* _Work order_
Locate all lines in the data below that hold "emitted" and show them.

* _Supplied entries_
^^^^^^^^^^^^^^^^

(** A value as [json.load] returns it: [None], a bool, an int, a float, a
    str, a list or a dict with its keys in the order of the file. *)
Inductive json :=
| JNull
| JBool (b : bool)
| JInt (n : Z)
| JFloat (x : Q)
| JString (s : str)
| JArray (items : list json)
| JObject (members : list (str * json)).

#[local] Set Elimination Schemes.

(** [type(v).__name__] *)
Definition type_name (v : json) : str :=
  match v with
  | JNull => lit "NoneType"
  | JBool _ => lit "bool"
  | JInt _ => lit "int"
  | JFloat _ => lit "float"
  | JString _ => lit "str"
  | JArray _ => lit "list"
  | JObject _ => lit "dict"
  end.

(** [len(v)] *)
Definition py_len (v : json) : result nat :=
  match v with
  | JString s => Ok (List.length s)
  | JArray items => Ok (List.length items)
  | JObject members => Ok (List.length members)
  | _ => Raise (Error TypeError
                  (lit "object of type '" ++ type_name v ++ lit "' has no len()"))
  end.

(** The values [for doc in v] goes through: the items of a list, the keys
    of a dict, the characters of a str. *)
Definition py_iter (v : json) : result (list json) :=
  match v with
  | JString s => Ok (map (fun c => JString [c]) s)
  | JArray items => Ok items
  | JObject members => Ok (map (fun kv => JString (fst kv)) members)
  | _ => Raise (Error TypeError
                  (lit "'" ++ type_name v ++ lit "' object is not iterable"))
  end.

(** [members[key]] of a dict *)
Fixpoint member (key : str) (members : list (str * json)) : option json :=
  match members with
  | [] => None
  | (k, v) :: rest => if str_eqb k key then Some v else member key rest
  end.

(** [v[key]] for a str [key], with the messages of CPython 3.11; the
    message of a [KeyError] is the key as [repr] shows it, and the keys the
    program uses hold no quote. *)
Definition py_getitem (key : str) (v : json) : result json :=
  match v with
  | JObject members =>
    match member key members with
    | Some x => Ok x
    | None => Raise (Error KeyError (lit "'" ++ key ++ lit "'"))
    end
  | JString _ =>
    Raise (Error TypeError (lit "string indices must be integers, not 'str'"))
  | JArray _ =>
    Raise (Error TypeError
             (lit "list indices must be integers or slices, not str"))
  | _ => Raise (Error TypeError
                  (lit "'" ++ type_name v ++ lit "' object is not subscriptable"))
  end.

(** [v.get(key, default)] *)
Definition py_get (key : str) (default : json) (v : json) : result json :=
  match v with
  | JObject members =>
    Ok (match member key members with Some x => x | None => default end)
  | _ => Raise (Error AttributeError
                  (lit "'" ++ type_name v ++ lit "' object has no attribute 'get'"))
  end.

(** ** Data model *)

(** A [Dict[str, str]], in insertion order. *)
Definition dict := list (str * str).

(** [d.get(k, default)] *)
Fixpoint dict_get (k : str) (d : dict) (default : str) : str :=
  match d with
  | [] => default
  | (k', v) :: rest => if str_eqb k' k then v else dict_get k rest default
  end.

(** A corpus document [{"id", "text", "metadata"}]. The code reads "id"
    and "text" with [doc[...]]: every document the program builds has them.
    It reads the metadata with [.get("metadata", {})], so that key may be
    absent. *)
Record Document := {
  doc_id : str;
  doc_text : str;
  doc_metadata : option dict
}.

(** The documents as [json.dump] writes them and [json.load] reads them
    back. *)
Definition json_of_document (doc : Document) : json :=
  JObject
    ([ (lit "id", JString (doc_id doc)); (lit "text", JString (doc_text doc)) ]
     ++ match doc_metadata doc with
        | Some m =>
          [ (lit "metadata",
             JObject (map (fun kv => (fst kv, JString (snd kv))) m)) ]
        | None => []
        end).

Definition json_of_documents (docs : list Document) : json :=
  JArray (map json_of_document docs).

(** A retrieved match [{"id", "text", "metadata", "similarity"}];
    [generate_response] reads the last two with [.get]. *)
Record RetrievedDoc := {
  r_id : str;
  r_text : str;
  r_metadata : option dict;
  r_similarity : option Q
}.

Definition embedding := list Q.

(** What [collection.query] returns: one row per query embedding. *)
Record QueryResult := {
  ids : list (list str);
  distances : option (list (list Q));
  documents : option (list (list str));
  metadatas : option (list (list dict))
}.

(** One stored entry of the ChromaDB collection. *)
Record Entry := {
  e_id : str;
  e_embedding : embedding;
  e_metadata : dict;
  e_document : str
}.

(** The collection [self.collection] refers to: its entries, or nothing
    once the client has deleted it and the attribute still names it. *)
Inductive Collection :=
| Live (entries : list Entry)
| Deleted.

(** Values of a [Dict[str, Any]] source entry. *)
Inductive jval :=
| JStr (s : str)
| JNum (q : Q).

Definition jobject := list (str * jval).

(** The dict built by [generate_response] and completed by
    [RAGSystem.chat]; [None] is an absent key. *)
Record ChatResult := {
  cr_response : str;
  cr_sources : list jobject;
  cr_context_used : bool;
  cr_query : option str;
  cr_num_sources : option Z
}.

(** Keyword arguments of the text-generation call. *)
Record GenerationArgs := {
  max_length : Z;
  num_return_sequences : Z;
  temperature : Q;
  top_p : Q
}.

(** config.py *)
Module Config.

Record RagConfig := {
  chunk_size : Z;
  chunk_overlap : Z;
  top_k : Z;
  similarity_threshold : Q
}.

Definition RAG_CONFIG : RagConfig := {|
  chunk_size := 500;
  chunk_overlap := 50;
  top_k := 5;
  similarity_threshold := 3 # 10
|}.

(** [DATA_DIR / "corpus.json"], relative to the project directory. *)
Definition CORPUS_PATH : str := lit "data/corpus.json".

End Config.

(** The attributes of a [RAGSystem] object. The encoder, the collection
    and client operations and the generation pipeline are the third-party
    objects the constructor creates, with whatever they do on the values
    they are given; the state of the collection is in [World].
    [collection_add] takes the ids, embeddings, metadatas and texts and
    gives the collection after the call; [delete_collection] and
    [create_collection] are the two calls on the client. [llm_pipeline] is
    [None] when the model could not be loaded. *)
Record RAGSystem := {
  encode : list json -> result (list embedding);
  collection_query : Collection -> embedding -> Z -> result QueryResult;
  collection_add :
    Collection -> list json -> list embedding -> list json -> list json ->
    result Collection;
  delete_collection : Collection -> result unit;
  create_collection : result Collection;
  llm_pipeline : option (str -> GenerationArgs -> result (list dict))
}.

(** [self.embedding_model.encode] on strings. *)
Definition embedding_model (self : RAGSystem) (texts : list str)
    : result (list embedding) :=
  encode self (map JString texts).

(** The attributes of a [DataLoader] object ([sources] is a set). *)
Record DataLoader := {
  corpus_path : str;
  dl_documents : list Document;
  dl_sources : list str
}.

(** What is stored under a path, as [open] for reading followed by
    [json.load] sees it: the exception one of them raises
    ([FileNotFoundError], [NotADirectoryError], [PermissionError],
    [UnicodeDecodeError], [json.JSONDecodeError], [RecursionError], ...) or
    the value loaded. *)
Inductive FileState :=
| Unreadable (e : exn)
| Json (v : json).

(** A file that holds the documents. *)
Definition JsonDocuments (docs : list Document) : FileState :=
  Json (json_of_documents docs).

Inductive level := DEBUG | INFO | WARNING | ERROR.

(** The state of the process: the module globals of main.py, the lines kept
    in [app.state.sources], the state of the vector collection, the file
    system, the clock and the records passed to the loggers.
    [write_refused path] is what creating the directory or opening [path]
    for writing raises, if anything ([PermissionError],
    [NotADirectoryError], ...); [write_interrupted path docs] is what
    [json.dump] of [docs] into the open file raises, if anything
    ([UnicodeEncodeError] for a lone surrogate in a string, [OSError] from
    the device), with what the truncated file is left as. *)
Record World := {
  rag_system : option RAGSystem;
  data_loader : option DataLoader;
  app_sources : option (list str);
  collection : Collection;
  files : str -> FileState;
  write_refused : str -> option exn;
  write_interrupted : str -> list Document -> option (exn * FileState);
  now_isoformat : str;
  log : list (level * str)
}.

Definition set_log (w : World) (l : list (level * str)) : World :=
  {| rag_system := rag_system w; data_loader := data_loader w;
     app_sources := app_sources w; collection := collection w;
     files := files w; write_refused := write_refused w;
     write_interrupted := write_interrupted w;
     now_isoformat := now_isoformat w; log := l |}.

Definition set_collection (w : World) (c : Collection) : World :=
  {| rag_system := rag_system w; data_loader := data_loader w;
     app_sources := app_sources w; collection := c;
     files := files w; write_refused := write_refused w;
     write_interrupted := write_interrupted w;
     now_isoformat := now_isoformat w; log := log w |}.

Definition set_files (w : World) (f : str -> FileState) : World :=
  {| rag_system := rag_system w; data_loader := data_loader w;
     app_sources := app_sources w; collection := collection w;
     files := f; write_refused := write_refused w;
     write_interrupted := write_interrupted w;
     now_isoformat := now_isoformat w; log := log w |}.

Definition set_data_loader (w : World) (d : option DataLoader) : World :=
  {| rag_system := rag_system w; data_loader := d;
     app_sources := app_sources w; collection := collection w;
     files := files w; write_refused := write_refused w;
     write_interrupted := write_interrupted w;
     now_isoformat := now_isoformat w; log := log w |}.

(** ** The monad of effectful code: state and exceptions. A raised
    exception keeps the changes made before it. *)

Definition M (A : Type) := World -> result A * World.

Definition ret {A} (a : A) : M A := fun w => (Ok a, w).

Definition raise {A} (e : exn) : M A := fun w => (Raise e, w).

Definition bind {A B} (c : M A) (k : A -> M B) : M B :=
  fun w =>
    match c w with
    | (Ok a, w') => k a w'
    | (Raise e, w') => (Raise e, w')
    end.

^^^^^^^^^^^^^^^^

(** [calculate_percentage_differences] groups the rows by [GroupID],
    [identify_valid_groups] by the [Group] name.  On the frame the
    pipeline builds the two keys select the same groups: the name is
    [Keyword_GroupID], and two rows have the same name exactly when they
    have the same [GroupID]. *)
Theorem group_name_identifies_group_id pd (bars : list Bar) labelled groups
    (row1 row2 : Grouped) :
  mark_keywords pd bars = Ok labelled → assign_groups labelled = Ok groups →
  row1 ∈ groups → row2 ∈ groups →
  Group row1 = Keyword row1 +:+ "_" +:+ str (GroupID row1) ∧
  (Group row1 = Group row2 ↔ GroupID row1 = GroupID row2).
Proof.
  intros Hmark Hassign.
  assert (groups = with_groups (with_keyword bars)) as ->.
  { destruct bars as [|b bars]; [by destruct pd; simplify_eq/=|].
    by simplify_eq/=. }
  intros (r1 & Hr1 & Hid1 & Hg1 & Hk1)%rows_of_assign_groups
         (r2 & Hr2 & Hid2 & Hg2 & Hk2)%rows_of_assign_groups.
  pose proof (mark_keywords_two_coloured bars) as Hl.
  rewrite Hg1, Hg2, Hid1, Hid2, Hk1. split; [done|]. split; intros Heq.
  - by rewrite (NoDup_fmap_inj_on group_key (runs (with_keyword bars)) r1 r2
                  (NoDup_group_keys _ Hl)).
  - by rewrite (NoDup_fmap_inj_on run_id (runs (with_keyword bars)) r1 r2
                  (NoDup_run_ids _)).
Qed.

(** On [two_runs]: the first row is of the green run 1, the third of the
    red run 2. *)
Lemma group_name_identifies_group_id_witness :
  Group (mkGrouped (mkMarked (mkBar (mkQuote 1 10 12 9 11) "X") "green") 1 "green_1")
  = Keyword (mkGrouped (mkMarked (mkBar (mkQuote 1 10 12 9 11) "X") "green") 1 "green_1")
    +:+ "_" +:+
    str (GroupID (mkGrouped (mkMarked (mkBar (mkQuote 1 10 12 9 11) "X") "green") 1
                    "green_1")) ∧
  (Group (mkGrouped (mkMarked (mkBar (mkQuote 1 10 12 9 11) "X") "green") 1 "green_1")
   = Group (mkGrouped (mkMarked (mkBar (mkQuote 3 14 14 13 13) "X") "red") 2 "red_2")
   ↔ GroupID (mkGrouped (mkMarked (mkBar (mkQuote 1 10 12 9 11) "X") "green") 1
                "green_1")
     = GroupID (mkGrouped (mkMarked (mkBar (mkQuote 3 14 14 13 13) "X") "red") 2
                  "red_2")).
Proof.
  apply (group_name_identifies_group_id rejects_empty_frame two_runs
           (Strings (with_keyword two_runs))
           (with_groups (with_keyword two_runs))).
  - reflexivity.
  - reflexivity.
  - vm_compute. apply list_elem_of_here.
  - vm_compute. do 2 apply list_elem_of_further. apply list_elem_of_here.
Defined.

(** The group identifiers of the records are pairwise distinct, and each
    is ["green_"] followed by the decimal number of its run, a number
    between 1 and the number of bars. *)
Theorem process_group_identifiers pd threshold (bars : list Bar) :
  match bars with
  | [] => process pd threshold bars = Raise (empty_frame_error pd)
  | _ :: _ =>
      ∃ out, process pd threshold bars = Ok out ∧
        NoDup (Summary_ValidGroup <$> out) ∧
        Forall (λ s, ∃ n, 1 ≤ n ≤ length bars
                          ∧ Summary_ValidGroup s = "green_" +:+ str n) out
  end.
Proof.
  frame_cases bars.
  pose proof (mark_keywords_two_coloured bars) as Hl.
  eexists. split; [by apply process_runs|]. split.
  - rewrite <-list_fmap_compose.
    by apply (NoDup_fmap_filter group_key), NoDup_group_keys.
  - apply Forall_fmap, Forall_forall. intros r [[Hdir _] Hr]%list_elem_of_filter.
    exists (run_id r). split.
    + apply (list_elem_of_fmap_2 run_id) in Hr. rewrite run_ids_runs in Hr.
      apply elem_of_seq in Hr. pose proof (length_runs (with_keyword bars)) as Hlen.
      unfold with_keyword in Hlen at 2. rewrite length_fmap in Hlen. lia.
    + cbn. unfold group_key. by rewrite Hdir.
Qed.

^^^^^^^^^^^^^^^^

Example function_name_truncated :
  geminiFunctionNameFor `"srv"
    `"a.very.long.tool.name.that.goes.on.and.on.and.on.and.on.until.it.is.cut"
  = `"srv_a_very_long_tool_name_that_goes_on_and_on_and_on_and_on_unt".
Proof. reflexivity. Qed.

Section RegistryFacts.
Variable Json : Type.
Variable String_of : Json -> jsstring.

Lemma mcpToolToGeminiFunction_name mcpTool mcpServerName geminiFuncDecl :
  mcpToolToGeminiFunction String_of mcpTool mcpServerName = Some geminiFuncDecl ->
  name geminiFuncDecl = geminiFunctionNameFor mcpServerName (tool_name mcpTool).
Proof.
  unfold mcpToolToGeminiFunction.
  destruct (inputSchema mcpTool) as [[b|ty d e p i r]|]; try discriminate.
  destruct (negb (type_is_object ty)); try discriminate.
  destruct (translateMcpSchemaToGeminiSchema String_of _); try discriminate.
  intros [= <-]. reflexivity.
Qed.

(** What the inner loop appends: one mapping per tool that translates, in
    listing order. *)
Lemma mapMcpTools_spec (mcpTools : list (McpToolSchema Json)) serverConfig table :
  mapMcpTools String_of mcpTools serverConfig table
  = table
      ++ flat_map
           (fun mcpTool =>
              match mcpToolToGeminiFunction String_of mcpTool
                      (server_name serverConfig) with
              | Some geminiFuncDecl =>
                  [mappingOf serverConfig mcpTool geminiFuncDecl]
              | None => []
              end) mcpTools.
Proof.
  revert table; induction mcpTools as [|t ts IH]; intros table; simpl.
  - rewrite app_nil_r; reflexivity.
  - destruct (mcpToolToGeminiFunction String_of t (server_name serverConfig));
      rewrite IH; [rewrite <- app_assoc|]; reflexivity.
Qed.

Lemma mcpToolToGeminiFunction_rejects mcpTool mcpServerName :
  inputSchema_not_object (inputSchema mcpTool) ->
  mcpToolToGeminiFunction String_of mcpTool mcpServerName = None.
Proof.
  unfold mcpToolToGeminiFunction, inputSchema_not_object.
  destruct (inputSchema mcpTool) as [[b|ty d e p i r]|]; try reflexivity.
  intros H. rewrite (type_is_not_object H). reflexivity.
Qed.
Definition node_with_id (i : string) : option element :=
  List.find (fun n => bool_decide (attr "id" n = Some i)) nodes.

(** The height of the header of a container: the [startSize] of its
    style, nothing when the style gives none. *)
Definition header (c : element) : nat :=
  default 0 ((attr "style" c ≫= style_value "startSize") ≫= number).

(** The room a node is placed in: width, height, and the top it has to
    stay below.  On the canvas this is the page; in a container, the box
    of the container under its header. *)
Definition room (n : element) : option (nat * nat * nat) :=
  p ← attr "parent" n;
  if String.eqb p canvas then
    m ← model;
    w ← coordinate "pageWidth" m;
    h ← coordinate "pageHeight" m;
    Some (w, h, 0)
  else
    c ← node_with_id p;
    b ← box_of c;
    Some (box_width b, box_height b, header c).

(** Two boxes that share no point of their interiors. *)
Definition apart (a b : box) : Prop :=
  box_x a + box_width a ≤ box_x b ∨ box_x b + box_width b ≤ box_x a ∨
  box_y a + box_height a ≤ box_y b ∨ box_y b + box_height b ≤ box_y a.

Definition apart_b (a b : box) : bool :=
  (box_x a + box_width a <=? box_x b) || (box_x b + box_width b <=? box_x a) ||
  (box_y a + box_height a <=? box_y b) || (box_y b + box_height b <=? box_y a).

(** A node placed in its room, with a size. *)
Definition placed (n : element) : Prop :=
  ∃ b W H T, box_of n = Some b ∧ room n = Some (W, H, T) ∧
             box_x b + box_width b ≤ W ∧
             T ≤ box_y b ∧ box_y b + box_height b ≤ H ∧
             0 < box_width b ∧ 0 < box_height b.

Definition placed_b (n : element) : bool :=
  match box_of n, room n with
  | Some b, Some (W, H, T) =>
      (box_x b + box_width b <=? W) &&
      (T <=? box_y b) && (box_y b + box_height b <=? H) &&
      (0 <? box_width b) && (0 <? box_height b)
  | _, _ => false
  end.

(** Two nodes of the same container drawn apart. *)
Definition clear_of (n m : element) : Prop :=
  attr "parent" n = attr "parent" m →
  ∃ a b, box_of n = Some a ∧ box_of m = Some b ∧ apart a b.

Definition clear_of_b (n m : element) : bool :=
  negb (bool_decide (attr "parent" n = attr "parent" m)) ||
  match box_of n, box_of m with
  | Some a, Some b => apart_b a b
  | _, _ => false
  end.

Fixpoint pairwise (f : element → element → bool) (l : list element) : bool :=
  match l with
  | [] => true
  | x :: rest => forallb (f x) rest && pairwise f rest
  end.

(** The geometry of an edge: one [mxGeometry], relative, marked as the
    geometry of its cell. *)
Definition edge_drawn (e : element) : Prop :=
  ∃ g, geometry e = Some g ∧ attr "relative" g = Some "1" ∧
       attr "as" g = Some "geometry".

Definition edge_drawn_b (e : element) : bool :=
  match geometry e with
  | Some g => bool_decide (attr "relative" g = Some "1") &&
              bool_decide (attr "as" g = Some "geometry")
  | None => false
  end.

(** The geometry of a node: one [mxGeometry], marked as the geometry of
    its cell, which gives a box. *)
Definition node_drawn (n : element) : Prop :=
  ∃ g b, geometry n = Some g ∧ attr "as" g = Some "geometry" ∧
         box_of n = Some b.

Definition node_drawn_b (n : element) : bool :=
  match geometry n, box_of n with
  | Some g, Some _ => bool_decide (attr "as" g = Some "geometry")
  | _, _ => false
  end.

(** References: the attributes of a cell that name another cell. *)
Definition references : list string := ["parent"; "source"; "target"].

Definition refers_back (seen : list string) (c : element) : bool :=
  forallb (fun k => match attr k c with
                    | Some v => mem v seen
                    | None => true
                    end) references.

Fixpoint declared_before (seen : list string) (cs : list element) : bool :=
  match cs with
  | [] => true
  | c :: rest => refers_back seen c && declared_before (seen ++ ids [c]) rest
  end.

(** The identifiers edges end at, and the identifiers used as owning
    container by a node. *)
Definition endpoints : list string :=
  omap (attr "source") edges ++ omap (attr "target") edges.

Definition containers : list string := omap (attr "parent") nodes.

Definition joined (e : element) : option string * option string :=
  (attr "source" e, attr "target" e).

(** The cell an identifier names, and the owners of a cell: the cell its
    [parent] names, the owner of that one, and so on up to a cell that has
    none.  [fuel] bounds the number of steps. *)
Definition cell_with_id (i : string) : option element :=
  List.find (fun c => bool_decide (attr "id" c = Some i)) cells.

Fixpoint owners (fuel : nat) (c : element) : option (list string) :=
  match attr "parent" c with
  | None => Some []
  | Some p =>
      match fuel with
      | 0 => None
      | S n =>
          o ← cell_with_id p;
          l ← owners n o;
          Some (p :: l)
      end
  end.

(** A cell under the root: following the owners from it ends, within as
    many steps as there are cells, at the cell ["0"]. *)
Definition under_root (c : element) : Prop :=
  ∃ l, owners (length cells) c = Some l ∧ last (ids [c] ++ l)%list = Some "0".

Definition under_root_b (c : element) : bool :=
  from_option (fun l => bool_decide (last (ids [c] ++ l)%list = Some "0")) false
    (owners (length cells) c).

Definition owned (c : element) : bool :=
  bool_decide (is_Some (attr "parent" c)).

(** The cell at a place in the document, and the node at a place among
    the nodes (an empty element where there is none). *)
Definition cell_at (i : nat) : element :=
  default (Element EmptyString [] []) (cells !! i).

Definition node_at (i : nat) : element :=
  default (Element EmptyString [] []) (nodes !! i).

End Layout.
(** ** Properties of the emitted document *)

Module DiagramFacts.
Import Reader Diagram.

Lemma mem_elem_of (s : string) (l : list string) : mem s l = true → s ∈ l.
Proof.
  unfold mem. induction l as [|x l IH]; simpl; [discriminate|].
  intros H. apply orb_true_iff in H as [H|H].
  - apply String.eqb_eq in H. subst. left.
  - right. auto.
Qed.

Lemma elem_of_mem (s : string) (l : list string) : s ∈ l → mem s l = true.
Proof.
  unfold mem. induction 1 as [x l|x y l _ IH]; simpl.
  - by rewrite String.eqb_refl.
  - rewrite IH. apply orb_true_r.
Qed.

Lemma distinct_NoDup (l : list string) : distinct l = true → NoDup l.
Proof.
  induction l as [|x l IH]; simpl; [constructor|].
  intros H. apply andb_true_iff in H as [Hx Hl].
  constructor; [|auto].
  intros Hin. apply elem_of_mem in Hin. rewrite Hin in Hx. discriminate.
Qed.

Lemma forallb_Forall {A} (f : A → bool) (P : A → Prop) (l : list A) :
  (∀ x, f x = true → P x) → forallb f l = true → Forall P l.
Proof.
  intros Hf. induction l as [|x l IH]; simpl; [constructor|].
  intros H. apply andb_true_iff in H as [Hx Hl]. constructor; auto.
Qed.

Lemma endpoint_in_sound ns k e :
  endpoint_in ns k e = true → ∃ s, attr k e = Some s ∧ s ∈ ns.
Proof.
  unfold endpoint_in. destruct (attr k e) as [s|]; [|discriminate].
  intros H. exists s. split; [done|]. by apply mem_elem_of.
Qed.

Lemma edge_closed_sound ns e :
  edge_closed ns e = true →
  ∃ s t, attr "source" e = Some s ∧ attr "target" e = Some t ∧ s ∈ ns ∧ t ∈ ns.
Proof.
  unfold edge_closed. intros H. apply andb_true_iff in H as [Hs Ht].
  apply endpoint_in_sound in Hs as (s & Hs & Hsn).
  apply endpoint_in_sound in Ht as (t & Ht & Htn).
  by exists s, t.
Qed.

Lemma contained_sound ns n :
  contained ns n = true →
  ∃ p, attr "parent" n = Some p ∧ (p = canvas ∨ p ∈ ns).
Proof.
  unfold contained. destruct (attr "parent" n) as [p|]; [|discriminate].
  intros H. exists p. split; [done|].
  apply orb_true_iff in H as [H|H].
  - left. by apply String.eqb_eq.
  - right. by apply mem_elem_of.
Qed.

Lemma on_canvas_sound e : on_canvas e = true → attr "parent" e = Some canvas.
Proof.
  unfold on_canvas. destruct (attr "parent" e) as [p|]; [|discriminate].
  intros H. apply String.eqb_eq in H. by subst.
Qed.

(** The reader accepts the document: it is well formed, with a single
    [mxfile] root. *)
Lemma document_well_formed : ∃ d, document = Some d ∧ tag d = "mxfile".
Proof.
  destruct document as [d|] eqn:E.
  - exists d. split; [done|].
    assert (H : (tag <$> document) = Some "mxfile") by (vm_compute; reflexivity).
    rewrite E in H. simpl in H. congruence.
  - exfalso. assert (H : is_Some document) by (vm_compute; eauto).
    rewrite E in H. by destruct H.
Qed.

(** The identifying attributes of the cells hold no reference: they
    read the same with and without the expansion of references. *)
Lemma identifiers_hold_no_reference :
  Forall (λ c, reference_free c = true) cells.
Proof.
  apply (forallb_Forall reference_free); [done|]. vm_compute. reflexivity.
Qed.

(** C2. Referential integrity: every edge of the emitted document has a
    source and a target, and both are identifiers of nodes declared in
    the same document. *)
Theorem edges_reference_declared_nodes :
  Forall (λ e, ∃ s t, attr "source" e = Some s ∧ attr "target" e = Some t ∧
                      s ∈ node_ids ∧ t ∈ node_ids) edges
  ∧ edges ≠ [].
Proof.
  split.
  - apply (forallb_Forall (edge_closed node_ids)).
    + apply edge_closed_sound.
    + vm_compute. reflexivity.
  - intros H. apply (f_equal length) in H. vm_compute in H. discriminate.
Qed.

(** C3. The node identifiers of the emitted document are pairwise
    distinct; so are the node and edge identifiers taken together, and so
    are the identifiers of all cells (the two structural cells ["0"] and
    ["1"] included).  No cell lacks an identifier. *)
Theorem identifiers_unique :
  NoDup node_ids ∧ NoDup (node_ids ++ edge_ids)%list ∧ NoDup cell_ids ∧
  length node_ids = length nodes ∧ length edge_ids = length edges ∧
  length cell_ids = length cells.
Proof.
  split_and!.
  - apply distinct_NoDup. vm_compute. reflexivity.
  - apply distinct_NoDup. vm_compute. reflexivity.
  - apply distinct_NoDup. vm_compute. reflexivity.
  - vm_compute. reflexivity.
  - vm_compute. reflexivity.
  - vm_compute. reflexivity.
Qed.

^^^^^^^^^^^^^^^^

* _Result of this task_
(** ** Properties of the emitted document *)
(** C2. Referential integrity: every edge of the emitted document has a
(** C3. The node identifiers of the emitted document are pairwise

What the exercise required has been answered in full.